_DIRECTIONS FOR THIS TASK_: The response must consist of the lines below from the one with "any waited (children" through the one with "v (eax p) (esi p).", exactly as they appear and with both ends kept.

_SUPPLIED DATA_:
(* ===== verification/Scheduler.v ===== *)
(** * The process scheduler ([kernel/processes/scheduler.cpp], [scheduler.h], parts of [process.cpp])

    Process objects live in a heap of their own, so that a deleted one cannot be read; the
    array [processes] maps the 32 pids to objects.  The queues are those of [Containers], the
    sleepers are kept in the heap of [MinHeap].  What the processor does on a switch (stacks,
    page directory, interrupts) is not modelled, nor is signal delivery. *)

From Stdlib Require Import Sorted.
From stdpp Require Import base tactics numbers list gmap sets.
From S2P Require Import Prelude Containers MinHeap.
Open Scope Z_scope.

Module Scheduler.

(** ** Constants ([process.h], [scheduler.h], [PIT.h]) *)

Definition P_TERMINATED : Z := 1.
Definition P_SYSCALL_INTERRUPTED : Z := 2.
Definition P_WAITING_KEY : Z := 4.
Definition P_WAITING_PROCESS : Z := 8.
Definition P_ZOMBIE : Z := 16.
Definition P_SLEEPING : Z := 32.
Definition P_EXEC : Z := 64.
Definition P_WAITING_READ : Z := 128.

Definition MAX_PROCESSES : Z := 32.
Definition CLOCK_TICK_MS : Z := 10.

(** ** State *)

Definition loc := positive.

(** The fields of a [Process] the scheduler reads or writes; [eax] and [esi] are those of the saved
    registers. *)
Record process := mkProcess {
  quantum : Z; priority : Z; pid : Z; ppid : Z; flags : Z; ret_status : Z;
  exec_replacement : option loc; is_pre_freed : bool;
  is_waiting_for_any_child_to_terminate : bool; is_waited_by_parent : bool;
  children : list Z; values_to_write : list (Z * Z); eax : Z; esi : Z
}.

Definition set_quantum (p : process) (q : Z) : process :=
  mkProcess q (priority p) (pid p) (ppid p) (flags p) (ret_status p) (exec_replacement p) (is_pre_freed p)
    (is_waiting_for_any_child_to_terminate p) (is_waited_by_parent p) (children p) (values_to_write p) (eax p) (esi p).
Definition set_flags (p : process) (f : Z) : process :=
  mkProcess (quantum p) (priority p) (pid p) (ppid p) f (ret_status p) (exec_replacement p) (is_pre_freed p)
    (is_waiting_for_any_child_to_terminate p) (is_waited_by_parent p) (children p) (values_to_write p) (eax p) (esi p).
Definition set_ppid (p : process) (x : Z) : process :=
  mkProcess (quantum p) (priority p) (pid p) x (flags p) (ret_status p) (exec_replacement p) (is_pre_freed p)
    (is_waiting_for_any_child_to_terminate p) (is_waited_by_parent p) (children p) (values_to_write p) (eax p) (esi p).
Definition set_pre_freed (p : process) : process :=
  mkProcess (quantum p) (priority p) (pid p) (ppid p) (flags p) (ret_status p) (exec_replacement p) true
    (is_waiting_for_any_child_to_terminate p) (is_waited_by_parent p) (children p) (values_to_write p) (eax p) (esi p).
Definition set_waits (p : process) (any waited : bool) : process :=
  mkProcess (quantum p) (priority p) (pid p) (ppid p) (flags p) (ret_status p) (exec_replacement p) (is_pre_freed p)
    any waited (children p) (values_to_write p) (eax p) (esi p).
Definition set_children (p : process) (c : list Z) : process :=
  mkProcess (quantum p) (priority p) (pid p) (ppid p) (flags p) (ret_status p) (exec_replacement p) (is_pre_freed p)
    (is_waiting_for_any_child_to_terminate p) (is_waited_by_parent p) c (values_to_write p) (eax p) (esi p).
Definition set_values (p : process) (v : list (Z * Z)) : process :=
  mkProcess (quantum p) (priority p) (pid p) (ppid p) (flags p) (ret_status p) (exec_replacement p) (is_pre_freed p)
    (is_waiting_for_any_child_to_terminate p) (is_waited_by_parent p) (children p) v (eax p) (esi p).
Definition set_eax (p : process) (x : Z) : process :=
  mkProcess (quantum p) (priority p) (pid p) (ppid p) (flags p) (ret_status p) (exec_replacement p) (is_pre_freed p)
    (is_waiting_for_any_child_to_terminate p) (is_waited_by_parent p) (children p) (values_to_write p) x (esi p).

(** [Process::is_terminated] and its like, and [Process::set_flag]. *)
Definition has_flag (p : process) (f : Z) : bool := truthy (Z.land (flags p) f).
Definition is_terminated (p : process) : bool := has_flag p P_TERMINATED.
Definition is_waiting_key (p : process) : bool := has_flag p P_WAITING_KEY.
Definition is_waiting_program (p : process) : bool := has_flag p P_WAITING_PROCESS.
Definition is_waiting_read (p : process) : bool := has_flag p P_WAITING_READ.
Definition is_sleeping (p : process) : bool := has_flag p P_SLEEPING.
Definition exec_running (p : process) : bool := has_flag p P_EXEC.
Definition set_flag (p : process) (f : Z) : process := set_flags p (Z.lor (flags p) f).
Definition clear_flag (p : process) (f : Z) : process := set_flags p (Z.ldiff (flags p) f).
(** [RESET_QUANTUM]. *)
Definition RESET_QUANTUM (p : process) : process := set_quantum p (priority p *u CLOCK_TICK_MS).
(* ===== verification/FileTable.v ===== *)
(** * File descriptors ([file_management/VFS.cpp], [FileInterface.cpp], [processes/process.cpp])

    The system-wide table of open files, the descriptor table of a process that refers to it
    with reference counts, and the three implementations of [FileInterface]: files, terminals
    and pipes.  An open file is the only one in its slot and is deleted when the slot is
    cleared, so a pointer to one is the number of its slot.  Looking a path up, creating and
    truncating a file belong to the file systems: their answers are arguments.  The names of the
    [errno] values are kept, their numbers belong to the libc headers. *)

From stdpp Require Import base tactics numbers list gmap sets.
From S2P Require Import Prelude Containers.
Open Scope Z_scope.

Module FileTable.
Import CircularBuffer.

(** ** Data *)

Definition MAX_FD : Z := 100.
Definition MAX_FD_PER_PROCESS : Z := 20.
Definition BUF_SIZE : Z := 65536.
Definition SEEK_SET : Z := 0.
Definition SEEK_CUR : Z := 1.
Definition SEEK_END : Z := 2.

Inductive errno := EBADF | EMFILE | ENFILE | EINVAL | ENOTTY | ESPIPE | EPIPE | EIO | EACCES | ENOENT | EISDIR.

(** What a call returns: a value, or minus an error number. *)
Inductive ret := Val (v : Z) | Err (e : errno).

Inductive pipe_end := PRead | PWrite.
Inductive tty_target := STDOUT | STDERR.

(** The implementations of [FileInterface]: a [File] on an inode, a [TTY], one end of a [Pipe] with the slot of
    the other end and the shared buffer. *)
Inductive kind :=
| KFile (inode : Z)
| KTTY (target : tty_target)
| KPipe (end_ : pipe_end) (other_end : option Z) (buf : positive).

_RESULT_:
    any waited (children p) (values_to_write p) (eax p) (esi p).
Definition set_children (p : process) (c : list Z) : process :=
  mkProcess (quantum p) (priority p) (pid p) (ppid p) (flags p) (ret_status p) (exec_replacement p) (is_pre_freed p)
    (is_waiting_for_any_child_to_terminate p) (is_waited_by_parent p) c (values_to_write p) (eax p) (esi p).
Definition set_values (p : process) (v : list (Z * Z)) : process :=
  mkProcess (quantum p) (priority p) (pid p) (ppid p) (flags p) (ret_status p) (exec_replacement p) (is_pre_freed p)
    (is_waiting_for_any_child_to_terminate p) (is_waited_by_parent p) (children p) v (eax p) (esi p).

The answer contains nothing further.